***** SUPPLIED MATERIAL

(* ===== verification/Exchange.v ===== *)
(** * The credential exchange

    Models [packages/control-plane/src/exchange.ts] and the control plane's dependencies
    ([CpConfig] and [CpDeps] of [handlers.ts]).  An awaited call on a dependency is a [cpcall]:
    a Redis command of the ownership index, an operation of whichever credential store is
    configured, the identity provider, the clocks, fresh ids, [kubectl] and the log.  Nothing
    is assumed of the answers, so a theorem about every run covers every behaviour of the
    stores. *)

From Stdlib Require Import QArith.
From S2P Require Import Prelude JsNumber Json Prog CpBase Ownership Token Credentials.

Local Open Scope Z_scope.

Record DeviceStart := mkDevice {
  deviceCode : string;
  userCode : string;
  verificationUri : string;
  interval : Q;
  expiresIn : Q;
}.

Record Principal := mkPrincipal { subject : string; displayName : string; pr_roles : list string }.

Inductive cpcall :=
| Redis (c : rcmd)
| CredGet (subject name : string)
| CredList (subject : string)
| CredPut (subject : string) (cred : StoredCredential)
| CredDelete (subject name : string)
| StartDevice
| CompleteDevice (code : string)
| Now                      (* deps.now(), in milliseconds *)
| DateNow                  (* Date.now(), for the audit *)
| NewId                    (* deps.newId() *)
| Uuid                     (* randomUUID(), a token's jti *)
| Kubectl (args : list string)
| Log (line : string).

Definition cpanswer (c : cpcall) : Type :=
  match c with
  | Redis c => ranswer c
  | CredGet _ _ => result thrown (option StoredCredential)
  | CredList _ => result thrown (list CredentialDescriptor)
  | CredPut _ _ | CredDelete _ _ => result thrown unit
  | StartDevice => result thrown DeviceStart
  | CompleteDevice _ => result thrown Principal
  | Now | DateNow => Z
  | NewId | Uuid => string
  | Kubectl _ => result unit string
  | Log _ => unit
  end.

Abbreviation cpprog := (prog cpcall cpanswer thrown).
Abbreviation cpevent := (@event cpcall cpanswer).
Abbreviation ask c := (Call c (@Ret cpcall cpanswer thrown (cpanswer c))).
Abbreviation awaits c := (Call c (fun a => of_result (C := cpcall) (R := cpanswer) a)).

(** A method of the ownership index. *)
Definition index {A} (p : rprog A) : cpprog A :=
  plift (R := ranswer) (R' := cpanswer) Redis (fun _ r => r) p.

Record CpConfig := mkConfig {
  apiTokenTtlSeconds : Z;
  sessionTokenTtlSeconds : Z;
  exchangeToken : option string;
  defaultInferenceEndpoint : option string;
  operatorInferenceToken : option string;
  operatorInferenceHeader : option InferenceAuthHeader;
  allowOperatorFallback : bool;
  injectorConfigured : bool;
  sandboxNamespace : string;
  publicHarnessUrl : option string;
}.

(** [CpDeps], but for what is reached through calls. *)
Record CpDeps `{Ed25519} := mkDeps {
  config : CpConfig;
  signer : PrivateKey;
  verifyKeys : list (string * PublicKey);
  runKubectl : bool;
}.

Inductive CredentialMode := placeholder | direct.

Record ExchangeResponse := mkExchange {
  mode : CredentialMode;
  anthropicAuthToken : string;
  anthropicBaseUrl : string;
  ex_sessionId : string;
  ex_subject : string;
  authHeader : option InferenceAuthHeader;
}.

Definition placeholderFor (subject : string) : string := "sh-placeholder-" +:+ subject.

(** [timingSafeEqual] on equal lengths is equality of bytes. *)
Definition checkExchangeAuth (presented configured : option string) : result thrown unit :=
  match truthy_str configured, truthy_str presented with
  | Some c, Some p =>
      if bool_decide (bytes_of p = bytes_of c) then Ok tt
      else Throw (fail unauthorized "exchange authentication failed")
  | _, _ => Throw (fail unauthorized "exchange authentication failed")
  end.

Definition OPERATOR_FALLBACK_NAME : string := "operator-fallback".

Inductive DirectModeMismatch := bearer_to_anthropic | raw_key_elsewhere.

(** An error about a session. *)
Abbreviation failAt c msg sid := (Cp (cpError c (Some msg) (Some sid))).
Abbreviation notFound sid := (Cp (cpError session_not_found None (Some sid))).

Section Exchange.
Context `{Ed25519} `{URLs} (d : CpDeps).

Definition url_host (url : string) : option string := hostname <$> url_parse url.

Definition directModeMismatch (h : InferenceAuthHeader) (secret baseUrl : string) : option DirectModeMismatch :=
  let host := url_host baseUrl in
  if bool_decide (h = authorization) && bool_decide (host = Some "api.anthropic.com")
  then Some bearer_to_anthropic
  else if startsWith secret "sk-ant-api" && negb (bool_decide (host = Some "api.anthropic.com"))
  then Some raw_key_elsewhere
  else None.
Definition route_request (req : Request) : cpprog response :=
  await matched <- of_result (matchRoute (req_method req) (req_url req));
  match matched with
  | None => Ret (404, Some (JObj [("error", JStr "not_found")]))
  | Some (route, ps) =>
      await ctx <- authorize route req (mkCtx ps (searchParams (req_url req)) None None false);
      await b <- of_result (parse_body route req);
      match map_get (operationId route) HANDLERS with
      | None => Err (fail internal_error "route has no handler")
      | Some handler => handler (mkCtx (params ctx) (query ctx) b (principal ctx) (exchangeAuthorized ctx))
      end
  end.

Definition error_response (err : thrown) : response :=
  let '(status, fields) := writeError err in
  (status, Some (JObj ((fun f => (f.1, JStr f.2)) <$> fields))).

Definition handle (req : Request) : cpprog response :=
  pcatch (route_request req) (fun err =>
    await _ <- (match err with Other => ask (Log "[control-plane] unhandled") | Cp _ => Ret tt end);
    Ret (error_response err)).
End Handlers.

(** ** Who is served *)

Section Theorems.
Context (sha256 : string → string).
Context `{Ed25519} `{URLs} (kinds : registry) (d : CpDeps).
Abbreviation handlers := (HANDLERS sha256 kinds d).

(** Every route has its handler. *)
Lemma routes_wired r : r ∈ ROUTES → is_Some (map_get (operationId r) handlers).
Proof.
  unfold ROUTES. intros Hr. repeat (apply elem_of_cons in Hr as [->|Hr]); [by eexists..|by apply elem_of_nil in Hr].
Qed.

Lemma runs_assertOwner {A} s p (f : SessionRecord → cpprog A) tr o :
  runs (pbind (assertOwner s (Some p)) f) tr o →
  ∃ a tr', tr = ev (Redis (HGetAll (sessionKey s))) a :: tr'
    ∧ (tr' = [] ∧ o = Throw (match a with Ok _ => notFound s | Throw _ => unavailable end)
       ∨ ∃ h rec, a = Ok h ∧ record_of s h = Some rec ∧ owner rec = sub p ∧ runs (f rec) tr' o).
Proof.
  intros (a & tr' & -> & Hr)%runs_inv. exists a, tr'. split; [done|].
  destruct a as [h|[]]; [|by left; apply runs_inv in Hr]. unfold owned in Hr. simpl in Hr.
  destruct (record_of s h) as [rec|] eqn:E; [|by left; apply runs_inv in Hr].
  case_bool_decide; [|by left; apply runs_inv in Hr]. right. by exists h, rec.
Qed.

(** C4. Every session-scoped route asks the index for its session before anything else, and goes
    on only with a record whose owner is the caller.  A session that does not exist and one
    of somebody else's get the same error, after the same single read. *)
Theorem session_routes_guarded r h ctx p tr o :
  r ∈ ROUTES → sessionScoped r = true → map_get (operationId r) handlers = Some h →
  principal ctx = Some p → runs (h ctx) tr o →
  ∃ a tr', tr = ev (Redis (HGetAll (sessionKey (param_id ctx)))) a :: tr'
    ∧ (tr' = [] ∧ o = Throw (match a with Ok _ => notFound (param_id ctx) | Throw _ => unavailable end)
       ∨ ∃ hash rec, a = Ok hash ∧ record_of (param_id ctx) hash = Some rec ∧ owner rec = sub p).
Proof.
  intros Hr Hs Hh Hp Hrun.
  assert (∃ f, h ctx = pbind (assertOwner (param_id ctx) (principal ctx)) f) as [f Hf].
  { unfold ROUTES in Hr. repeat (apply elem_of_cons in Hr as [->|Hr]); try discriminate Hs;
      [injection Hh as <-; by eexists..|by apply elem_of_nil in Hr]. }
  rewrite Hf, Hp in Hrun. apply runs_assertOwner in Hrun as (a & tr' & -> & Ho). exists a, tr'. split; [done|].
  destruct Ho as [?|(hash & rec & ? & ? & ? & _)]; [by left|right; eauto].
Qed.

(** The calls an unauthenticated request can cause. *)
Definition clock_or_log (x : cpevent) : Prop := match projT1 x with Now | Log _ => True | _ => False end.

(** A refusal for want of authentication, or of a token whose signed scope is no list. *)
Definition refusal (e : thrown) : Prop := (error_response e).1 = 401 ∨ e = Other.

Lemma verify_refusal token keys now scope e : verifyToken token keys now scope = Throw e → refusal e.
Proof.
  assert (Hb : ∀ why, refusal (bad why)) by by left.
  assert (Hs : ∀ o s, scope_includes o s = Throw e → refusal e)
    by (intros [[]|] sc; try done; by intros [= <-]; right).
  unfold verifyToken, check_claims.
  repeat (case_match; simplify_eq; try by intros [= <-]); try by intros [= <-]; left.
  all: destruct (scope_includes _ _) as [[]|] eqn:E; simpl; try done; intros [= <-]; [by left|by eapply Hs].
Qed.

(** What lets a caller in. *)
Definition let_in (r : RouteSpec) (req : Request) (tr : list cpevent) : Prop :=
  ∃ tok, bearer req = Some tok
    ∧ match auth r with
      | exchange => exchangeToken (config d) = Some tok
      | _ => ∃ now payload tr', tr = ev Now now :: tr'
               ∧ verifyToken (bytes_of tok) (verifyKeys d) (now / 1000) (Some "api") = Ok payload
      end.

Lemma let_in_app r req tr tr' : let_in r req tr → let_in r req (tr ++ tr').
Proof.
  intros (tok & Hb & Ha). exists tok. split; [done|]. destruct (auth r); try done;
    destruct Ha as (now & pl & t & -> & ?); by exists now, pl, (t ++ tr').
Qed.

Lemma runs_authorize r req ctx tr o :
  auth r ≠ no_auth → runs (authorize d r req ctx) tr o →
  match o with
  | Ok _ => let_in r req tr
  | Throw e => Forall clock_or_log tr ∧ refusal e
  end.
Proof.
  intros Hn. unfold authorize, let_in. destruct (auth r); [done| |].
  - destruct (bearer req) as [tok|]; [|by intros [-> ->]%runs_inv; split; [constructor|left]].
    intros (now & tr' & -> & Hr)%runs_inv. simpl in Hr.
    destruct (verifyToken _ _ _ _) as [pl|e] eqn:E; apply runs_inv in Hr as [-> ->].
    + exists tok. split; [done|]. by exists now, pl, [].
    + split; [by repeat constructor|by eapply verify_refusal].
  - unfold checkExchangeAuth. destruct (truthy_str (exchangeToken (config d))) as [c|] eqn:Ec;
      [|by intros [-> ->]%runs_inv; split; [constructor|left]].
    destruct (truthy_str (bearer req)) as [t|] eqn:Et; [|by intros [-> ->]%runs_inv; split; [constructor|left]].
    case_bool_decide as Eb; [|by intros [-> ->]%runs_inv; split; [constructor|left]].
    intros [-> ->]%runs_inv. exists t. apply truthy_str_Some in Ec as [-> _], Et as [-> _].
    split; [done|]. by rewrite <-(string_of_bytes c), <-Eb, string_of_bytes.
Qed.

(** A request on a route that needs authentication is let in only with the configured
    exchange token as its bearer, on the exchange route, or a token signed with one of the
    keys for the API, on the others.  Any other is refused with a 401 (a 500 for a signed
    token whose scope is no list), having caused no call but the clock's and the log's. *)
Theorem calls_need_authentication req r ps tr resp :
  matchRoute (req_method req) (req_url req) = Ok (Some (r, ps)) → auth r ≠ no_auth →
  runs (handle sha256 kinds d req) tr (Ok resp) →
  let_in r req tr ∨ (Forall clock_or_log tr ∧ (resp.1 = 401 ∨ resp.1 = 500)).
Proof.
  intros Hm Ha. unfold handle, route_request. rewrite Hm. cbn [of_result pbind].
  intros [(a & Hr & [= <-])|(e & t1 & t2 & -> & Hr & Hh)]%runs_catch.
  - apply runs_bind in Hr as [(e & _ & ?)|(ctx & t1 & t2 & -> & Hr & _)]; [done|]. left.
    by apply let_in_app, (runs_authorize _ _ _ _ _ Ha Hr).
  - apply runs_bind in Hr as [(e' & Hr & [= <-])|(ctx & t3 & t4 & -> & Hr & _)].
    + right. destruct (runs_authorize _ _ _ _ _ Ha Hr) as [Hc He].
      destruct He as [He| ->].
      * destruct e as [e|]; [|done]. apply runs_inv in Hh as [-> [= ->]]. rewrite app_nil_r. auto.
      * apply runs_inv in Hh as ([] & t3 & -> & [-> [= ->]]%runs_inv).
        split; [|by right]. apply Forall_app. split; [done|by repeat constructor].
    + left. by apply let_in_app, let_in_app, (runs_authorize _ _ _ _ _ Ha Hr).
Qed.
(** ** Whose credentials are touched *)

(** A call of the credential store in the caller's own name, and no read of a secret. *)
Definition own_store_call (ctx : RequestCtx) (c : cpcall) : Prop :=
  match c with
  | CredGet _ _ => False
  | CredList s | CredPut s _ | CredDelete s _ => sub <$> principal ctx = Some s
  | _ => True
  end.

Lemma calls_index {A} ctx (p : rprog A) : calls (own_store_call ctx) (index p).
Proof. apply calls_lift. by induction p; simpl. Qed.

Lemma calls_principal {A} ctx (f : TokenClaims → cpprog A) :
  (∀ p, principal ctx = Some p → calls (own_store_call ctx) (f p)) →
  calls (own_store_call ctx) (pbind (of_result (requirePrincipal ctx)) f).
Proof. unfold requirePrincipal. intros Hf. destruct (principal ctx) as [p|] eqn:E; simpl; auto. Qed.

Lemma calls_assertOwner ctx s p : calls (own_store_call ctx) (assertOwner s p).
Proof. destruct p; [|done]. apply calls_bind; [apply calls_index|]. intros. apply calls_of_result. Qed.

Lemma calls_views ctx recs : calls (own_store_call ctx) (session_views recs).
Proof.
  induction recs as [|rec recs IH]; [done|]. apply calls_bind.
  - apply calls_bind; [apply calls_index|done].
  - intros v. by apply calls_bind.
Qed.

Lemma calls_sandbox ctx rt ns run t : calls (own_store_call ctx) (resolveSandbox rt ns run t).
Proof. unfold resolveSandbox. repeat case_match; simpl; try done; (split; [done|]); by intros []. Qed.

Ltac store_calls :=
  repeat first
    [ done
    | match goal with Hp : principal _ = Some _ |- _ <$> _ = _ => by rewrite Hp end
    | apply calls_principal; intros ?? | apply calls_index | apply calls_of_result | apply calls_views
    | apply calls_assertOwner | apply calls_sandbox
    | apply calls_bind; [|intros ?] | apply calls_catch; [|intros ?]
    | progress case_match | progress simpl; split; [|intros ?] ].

**********
***** SUPPLIED MATERIAL

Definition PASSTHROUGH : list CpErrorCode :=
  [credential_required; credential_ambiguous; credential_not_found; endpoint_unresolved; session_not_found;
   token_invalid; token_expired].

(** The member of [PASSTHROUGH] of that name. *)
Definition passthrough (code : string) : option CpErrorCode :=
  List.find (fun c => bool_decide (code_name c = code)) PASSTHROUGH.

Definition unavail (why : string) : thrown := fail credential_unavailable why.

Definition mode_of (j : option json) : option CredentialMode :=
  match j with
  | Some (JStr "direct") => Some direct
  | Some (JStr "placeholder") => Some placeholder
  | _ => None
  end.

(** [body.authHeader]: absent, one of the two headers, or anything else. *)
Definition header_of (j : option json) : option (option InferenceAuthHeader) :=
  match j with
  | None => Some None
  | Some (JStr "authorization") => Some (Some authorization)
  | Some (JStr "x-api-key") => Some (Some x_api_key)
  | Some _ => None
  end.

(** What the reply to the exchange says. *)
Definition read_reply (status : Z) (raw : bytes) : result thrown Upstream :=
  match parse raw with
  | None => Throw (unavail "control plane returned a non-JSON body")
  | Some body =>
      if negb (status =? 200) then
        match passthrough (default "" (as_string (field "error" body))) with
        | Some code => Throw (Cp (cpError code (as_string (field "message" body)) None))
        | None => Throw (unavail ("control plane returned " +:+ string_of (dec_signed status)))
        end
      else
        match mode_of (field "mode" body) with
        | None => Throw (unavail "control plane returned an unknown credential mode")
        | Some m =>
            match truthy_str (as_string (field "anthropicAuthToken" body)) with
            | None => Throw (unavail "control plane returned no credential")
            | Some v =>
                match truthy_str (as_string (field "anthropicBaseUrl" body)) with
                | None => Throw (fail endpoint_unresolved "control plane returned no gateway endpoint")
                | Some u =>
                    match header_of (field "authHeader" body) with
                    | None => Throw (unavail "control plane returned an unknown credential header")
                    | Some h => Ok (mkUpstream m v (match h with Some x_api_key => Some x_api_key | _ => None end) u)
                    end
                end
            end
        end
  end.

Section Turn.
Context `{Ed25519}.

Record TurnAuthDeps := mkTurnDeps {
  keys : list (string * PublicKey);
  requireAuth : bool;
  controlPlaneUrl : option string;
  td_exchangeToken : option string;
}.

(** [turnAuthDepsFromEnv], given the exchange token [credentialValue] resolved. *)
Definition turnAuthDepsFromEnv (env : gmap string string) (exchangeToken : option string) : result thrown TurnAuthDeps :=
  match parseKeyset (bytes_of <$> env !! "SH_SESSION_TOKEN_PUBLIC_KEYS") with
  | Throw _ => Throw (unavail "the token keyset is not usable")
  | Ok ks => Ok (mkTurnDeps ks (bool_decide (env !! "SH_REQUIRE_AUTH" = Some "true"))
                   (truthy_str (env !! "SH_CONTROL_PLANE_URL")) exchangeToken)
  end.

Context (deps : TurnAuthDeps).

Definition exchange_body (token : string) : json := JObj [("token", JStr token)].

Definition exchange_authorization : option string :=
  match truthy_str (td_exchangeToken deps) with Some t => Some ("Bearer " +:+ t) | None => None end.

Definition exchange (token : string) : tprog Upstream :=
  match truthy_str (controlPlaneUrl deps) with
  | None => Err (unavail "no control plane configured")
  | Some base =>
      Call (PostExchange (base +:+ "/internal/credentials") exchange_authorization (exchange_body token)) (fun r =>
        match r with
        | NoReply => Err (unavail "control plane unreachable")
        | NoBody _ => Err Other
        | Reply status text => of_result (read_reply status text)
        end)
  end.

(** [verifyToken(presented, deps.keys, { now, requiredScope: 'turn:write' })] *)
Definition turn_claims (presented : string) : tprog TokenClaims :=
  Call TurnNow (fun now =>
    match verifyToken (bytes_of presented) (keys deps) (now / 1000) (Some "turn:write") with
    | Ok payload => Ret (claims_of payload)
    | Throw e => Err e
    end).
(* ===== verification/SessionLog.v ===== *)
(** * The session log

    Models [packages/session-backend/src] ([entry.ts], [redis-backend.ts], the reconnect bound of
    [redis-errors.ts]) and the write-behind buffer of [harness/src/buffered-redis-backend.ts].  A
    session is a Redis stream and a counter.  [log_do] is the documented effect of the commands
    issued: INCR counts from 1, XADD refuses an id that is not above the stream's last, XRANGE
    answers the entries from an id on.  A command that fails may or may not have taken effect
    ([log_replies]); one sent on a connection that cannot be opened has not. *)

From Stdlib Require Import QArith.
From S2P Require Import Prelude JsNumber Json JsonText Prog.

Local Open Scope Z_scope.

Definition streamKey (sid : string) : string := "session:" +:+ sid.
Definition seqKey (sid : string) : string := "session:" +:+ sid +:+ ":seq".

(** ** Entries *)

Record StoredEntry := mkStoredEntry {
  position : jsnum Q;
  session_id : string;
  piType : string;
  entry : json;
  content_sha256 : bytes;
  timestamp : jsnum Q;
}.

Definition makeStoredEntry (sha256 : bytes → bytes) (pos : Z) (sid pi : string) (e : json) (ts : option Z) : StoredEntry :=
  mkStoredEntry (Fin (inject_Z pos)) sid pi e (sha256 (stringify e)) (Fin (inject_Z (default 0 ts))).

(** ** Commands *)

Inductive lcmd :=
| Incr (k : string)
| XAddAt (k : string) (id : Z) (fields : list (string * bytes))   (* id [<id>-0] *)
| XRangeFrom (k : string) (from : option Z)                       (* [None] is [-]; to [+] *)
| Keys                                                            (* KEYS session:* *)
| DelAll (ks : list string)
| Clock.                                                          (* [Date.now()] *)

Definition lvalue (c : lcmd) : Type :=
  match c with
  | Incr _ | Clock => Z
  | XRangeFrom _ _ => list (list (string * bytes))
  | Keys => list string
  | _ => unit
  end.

**********

In the entries above, please find the line with "(* ===== verification/Exchange.v ===== *)" and the line with "(args : list string)", then write out exactly those two lines and every line between them, and nothing more.

■ **SOLUTION BELOW**
(* ===== verification/Exchange.v ===== *)
(** * The credential exchange

    Models [packages/control-plane/src/exchange.ts] and the control plane's dependencies
    ([CpConfig] and [CpDeps] of [handlers.ts]).  An awaited call on a dependency is a [cpcall]:
    a Redis command of the ownership index, an operation of whichever credential store is
    configured, the identity provider, the clocks, fresh ids, [kubectl] and the log.  Nothing
    is assumed of the answers, so a theorem about every run covers every behaviour of the
    stores. *)

From Stdlib Require Import QArith.
From S2P Require Import Prelude JsNumber Json Prog CpBase Ownership Token Credentials.

Local Open Scope Z_scope.

Record DeviceStart := mkDevice {
  deviceCode : string;
  userCode : string;
  verificationUri : string;
  interval : Q;
  expiresIn : Q;
}.

Record Principal := mkPrincipal { subject : string; displayName : string; pr_roles : list string }.

Inductive cpcall :=
| Redis (c : rcmd)
| CredGet (subject name : string)
| CredList (subject : string)
| CredPut (subject : string) (cred : StoredCredential)
| CredDelete (subject name : string)
| StartDevice
| CompleteDevice (code : string)
| Now                      (* deps.now(), in milliseconds *)
| DateNow                  (* Date.now(), for the audit *)
| NewId                    (* deps.newId() *)
| Uuid                     (* randomUUID(), a token's jti *)
| Kubectl (args : list string)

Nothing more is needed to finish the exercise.